The mathematical modelling cycle that is represented in the inner-most box of Figure 1 denotes the stages that the problem solver goes through when demonstrating ML that takes place with the problem in context. Working on a problem might require problem formulation, employing mathematical concepts or procedures, or interpreting and evaluating a mathematical solution. These three processes are important for both ML and the modeling course that builds on basic mathematical abilities that also build on an individual's mathematical knowledge about specific content. (OECD, 2013, 2017). Mathematical process categories are (OECD, 2013, pp. 28-30):

• Formulate: It refers to the ability of individuals to recognize and identify chances of using mathematics to provide mathematical structure to solve a problem presented in some contextualized form.

• Employ: It refers to the students’ ability to apply “mathematical concepts, facts, procedures, and reasoning” to solve mathematically the formulated problems and get mathematical decisions.

• Interpret: It refers to the ability of individuals to "interpret, apply, and evaluate mathematical results". This includes translating mathematical solutions or thinking back in the context of the problem to assess plausible outcomes and understand the context of the problem.

The definition of ML continued to have the same focus with slight changes each cycle until its definition for PISA 2021 where the major subject will be ML, that defined as follows by (OECD, 2018a):

Mathematical literacy is an individual’s capacity to reason mathematically and to formulate, employ, and interpret mathematics to solve problems in a variety of real-world contexts. It includes concepts, procedures, facts and tools to describe, explain and predict phenomena. It assists individuals to know the role that mathematics plays in the world and to make the well-founded judgments and decisions needed by constructive, engaged and reflective 21st century citizens. (OECD, 2018a, p. 8)

OECD (2018a, p. 10) presented an overview of the major constructs of this framework and indicates the relationship among these constructs shown in Figure 2.

Figure 2: Mathematical literacy framework for PISA 2021

This definition clarifies, for assessment considerations, that mathematical literacy occurs in real-world contexts. Additionally, ML “assists individuals to know the role that mathematics plays in the world and to make the well-founded judgments and decisions needed by constructive, engaged and reflective 21st century citizens”

(OECD, 2018a).

It is worth noting that the definition of ML focuses on mathematical thinking as well as on the use of mathematics to solve real problems (OECD, 2018a).

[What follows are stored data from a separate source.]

(** The outbound stance: the headers to send and the audit detail, or the
    audited rejection. *)
Definition apply_outbound (service : Service) (action : Action) (req : ProxyRequest)
    (headers : HeaderMap) (now : Z) : eff World (result (HeaderMap * string) Outcome) :=
  match svc_outbound service with
  | Service.Passthrough => mret (Ok (headers, "allowed (passthrough)"))
  | Bearer credential =>
      r ← resolve_header_value action credential "Bearer " now;
      match r with
      | Err outcome => mret (Err outcome)
      | Ok v => mret (Ok (hm_insert headers "authorization" v,
                          "allowed; injected bearer [" +:+ credential +:+ "]"))
      end
  | Header name credential =>
      match hn_from_bytes name with
      | None =>
          audit action DecisionDeny "invalid header name" now;;
          mret (Err (reject BAD_GATEWAY NotAllowed "configured header name is invalid"))
      | Some header_name =>
          r ← resolve_header_value action credential "" now;
          match r with
          | Err outcome => mret (Err outcome)
          | Ok v => mret (Ok (hm_insert headers header_name v,
                              "allowed; injected header " +:+ name +:+ " [" +:+ credential +:+ "]"))
          end
      end
  | SigV4 credential access_key_id region aws_service =>
      cp ← get_control;
      match cred_resolve (cp_credentials cp) credential with
      | None =>
          audit action DecisionDeny (not_configured credential) now;;
          mret (Err (reject BAD_GATEWAY NotAllowed "required credential is not configured"))
      | Some secret =>
          let host := host_of (svc_upstream_base service) in
          signed ← eff_lift (sign (mkCreds access_key_id (expose secret)) region aws_service
                               (rq_method req) host (rq_path req) (rq_query req) (rq_body req) now);
          let headers := set_header headers "authorization" (authorization signed) in
          let headers := set_header headers "x-amz-date" (amz_date signed) in
          let headers := set_header headers "x-amz-content-sha256" (content_sha256 signed) in
          mret (Ok (headers, "allowed; sigv4 re-signed [" +:+ credential +:+ "]"))
      end
  end.

Definition plan_forward (service : Service) (action : Action) (req : ProxyRequest) (source : AuthSource)
    (now : Z) : eff World Outcome :=
  r ← apply_outbound service action req (sanitize_headers (rq_headers req) source) now;
  match r with
  | Err outcome => mret outcome
  | Ok (headers, detail) =>
      audit action DecisionAllow detail now;;
      mret (Forward (mkForwardPlan
        (upstream_url (svc_upstream_base service) (rq_path req) (rq_query req))
        (rq_method req) headers (rq_body req)))
  end.

(** ** The request path *)

Definition set_path (req : ProxyRequest) (p : string) : ProxyRequest :=
  mkProxyRequest _ (rq_method req) p (rq_query req) (rq_headers req) (rq_body req).

(** What follows authentication. *)
Definition authorize (g : Gateway) (req : ProxyRequest) (policy : Policy) (source : AuthSource) (now : Z)
    : eff World Outcome :=
  let host := match extract_host (rq_headers req) with Some h => h | None => "" end in
  match route (router g) host with
  | None =>
      audit_raw host DecisionDeny "no service for host" now;;
      mret (reject NOT_FOUND UnknownTarget "no service configured for this host")
  | Some service =>
      c ← eff_lift (Canonicalize.path (rq_path req));
      match c with
      | Err _ =>
          audit_raw host DecisionDeny "non-canonical path" now;;
          mret (reject BAD_REQUEST NotAllowed "non-canonical request path")
      | Ok canonical =>
          action ← eff_lift (normalize service req (decoded canonical));
          match decide action policy with
          | VDeny reason =>
              audit action DecisionDeny (show_DenyReason reason) now;;
              mret (reject FORBIDDEN reason "denied by policy")
          | VAllow _ => plan_forward service action (set_path req (encoded canonical)) source now
          end
      end
  end.

Definition handle (g : Gateway) (req : ProxyRequest) (now : Z) : eff World Outcome :=
  a ← authenticate req now;
  match a with
  | Err outcome => mret outcome
  | Ok (policy, source) => authorize g req policy source now
  end.
End Gateway.
Arguments World {J} C A.

(** ** The specification of the request path *)

Section Spec.
Context {J : JsonLib} {H : HttpLib} {R : RingLib} {U : UuidLib}.
Context {C A : Type} `{!CredentialStore C} `{!AuditSink A}.

Definition sigv4_header (hs : HeaderMap) : option string :=
  match header_str hs "authorization" with
  | Some auth => if starts_with "AWS4-HMAC-SHA256" auth then Some auth else None
  | None => None
  end.

(** The request proves possession of a live capability for a policy: a
    bearer token, or a signature by a live SigV4 credential's secret. *)
Inductive authentic (ts : Tokens) (req : ProxyRequest) (now : Z) : Policy -> AuthSource -> Prop :=
| authentic_bearer token source policy :
    sigv4_header (rq_headers req) = None ->
    extract_auth (rq_headers req) = Some (token, source) ->
    tokens_resolve token now ts = Some policy ->
    authentic ts req now policy source
| authentic_sigv4 auth parsed policy secret :
    sigv4_header (rq_headers req) = Some auth ->
    parse_authorization auth = Some parsed ->
    tokens_resolve_sigv4 (p_access_key_id parsed) now ts = Some (policy, secret) ->
    verify secret parsed (rq_method req) (rq_path req) (rq_query req) (rq_headers req) (rq_body req) now
      = Done (Ok tt) ->
    authentic ts req now policy SigV4Source.

(** The request presents [key] as a bearer token: in [X-Hackamore-Token], or,
    where that header is absent or blank, in [Authorization] under the scheme
    [Bearer] or [token] in any case. *)
Inductive presents (hs : HeaderMap) : string -> AuthSource -> Prop :=
| presents_header v :
    header_str hs "x-hackamore-token" = Some v -> trim v <> "" -> presents hs (trim v) HackamoreHeader
| presents_authorization scheme v :
    (forall v0, header_str hs "x-hackamore-token" = Some v0 -> trim v0 = "") ->
    header_str hs "authorization" = Some (scheme +:+ " " +:+ v) -> lacks " " scheme ->
    to_ascii_lowercase scheme = "bearer" \/ to_ascii_lowercase scheme = "token" -> trim v <> "" ->
    presents hs (trim v) Authorization.

(** What proves a capability: a live bearer token, unless the request claims a
    signature; or a signature, over the request and within the skew window,
    by the secret of a live dummy credential. *)
Inductive proves (ts : Tokens) (req : ProxyRequest) (now : Z) : Policy -> AuthSource -> Prop :=
| proves_token key source e :
    (forall auth, header_str (rq_headers req) "authorization" = Some auth -> starts_with "AWS4-HMAC-SHA256" auth = false) ->
    presents (rq_headers req) key source ->
    ts !! key = Some e -> (now < e_expires_at_ms e)%Z -> e_secret e = None ->
    proves ts req now (e_policy e) source
| proves_signature auth p e secret signed :
    header_str (rq_headers req) "authorization" = Some auth -> starts_with "AWS4-HMAC-SHA256" auth = true ->
    parse_authorization auth = Some p ->
    ts !! p_access_key_id p = Some e -> (now < e_expires_at_ms e)%Z -> e_secret e = Some secret ->
    fresh (rq_headers req) now -> live_values (rq_headers req) (signed_headers p) signed ->
    expected_signature secret p (rq_method req) (rq_path req) (rq_query req) (rq_headers req) (rq_body req)
      = Done (Some (signature p)) ->
    proves ts req now (e_policy e) SigV4Source.

Lemma extract_auth_presents hs key source : extract_auth hs = Some (key, source) <-> presents hs key source.
Proof.
  assert (Ha : (forall v0, header_str hs "x-hackamore-token" = Some v0 -> trim v0 = "") ->
    extract_authorization hs = Some (key, source) <-> presents hs key source).
  { intros Hn. unfold extract_authorization. split.
    - destruct (header_str hs "authorization") as [raw|] eqn:Er; [|done]. cbn [mbind option_bind].
      destruct (split_once " " raw) as [[scheme v]|] eqn:Es; [|done]. cbn [mbind option_bind].
      apply split_once_some in Es as [-> Hl].
      destruct ((to_ascii_lowercase scheme =s "bearer") || (to_ascii_lowercase scheme =s "token")) eqn:Eb; [|done].
      destruct (sempty (trim v)) eqn:Ev; [done|]. intros [= <- <-].
      apply (presents_authorization hs scheme v); [done|done|done| |by intros E; rewrite E in Ev].
      apply orb_true_iff in Eb. by rewrite !String.eqb_eq in Eb.
    - intros Hp. inversion Hp as [v Hv Hne|scheme v _ Hv Hl Hs Hne]; subst; [by apply Hn in Hv|].
      rewrite Hv. cbn [mbind option_bind]. change (scheme +:+ " " +:+ v) with (scheme +:+ String " " v).
      rewrite split_once_app by done. cbn [mbind option_bind].
      replace ((to_ascii_lowercase scheme =s "bearer") || (to_ascii_lowercase scheme =s "token")) with true
        by (symmetry; apply orb_true_iff; rewrite !String.eqb_eq; exact Hs).
      by destruct (trim v). }
  unfold extract_auth, HACKAMORE_TOKEN_HEADER. destruct (header_str hs "x-hackamore-token") as [v|] eqn:Ex.
  2:{ apply Ha. done. }
  destruct (sempty (trim v)) eqn:Ev; cbn [negb].
  - apply Ha. intros ? [= <-]. by destruct (trim v).
  - split.
    + intros [= <- <-]. apply presents_header; [done|]. intros E. by rewrite E in Ev.
    + intros Hp. inversion Hp as [v' Hv' _|scheme v' Hn]; subst; [congruence|]. exfalso.
      rewrite (Hn v Ex) in Ev. discriminate Ev.
Qed.

Lemma resolve_live key now ts p :
  tokens_resolve key now ts = Some p <-> exists e, ts !! key = Some e /\ (now < e_expires_at_ms e)%Z /\ e_policy e = p.
Proof.
  unfold tokens_resolve, tokens_resolve_full. destruct (ts !! key) as [e|]; cbn [mbind option_bind]; [|naive_solver].
  destruct (Z.leb_spec (e_expires_at_ms e) now); cbn [fmap option_fmap option_map fst].
  - split; [done|]. intros (e' & [= <-] & ? & _). lia.
  - split; [intros [= <-]; eauto|]. by intros (e' & [= <-] & _ & <-).
Qed.

Lemma verify_accepts secret p method path query hs body now :
  verify secret p method path query hs body now = Done (Ok tt) <->
  fresh hs now /\ (exists signed, live_values hs (signed_headers p) signed) /\
  expected_signature secret p method path query hs body = Done (Some (signature p)).
Proof.
  pose proof (verify_cases secret p method path query hs body now) as Hv.
  destruct (verify secret p method path query hs body now) as [[[]|[| |n]]|] eqn:E; (split; [try done|]).
  - by intros _.
  - intros (_ & _ & He). destruct Hv as (_ & _ & s & Hs & Hne). exfalso. rewrite He in Hs. by injection Hs.
  - intros (Hf & _). done.
  - intros (Hf & (signed & Hl1 & Hl2) & _). destruct Hv as (_ & l1 & l2 & Hs & Hn & _). exfalso.
    rewrite Hs in Hl1. assert (Hin : n ∈ signed.*1) by (rewrite Hl1; set_solver).
    apply list_elem_of_fmap in Hin as ([k v] & -> & Hin). rewrite Forall_forall in Hl2.
    specialize (Hl2 _ Hin). cbn in *. congruence.
  - intros (_ & (signed & Hl) & He). destruct Hv as (_ & _ & Hp). exfalso. revert He. unfold expected_signature.
    destruct (header_value hs "x-amz-date"); [|done]. destruct (collect_signed hs (signed_headers p)); [|done].
    unfold canonical_request. by rewrite Hp.
Qed.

Mathematical reasoning has been placed at the center of both the problem-solving cycle and ML as a new addition to the framework of PISA 2021. Therefore, ML consist of two main parts that cannot be separated, namely mathematical reasoning and problem-solving (OECD, 2018a, 2018b), while ML plays a vital role represented in the ability to use mathematics to solve real-life problems, mathematical reasoning goes beyond problem-solving in its traditional sense to include making judgments about societal problems that can be solved using mathematics. The assessment focus has been shifted, the trend is to move away from performing basic calculations to use new technologies because of the fast change of the world (OECD, 2018a, 2018b).

Jablonka (2003) stated that “ML is connected to learning how to think, but not to learning what to think about”. The primary implications of an emphasis on ML for mathematics teachers are clear. Mathematics must be logical for students to understand, and it must be based on their experiences, and any math education must be based on their previous experiences. (O’Shea, 2009).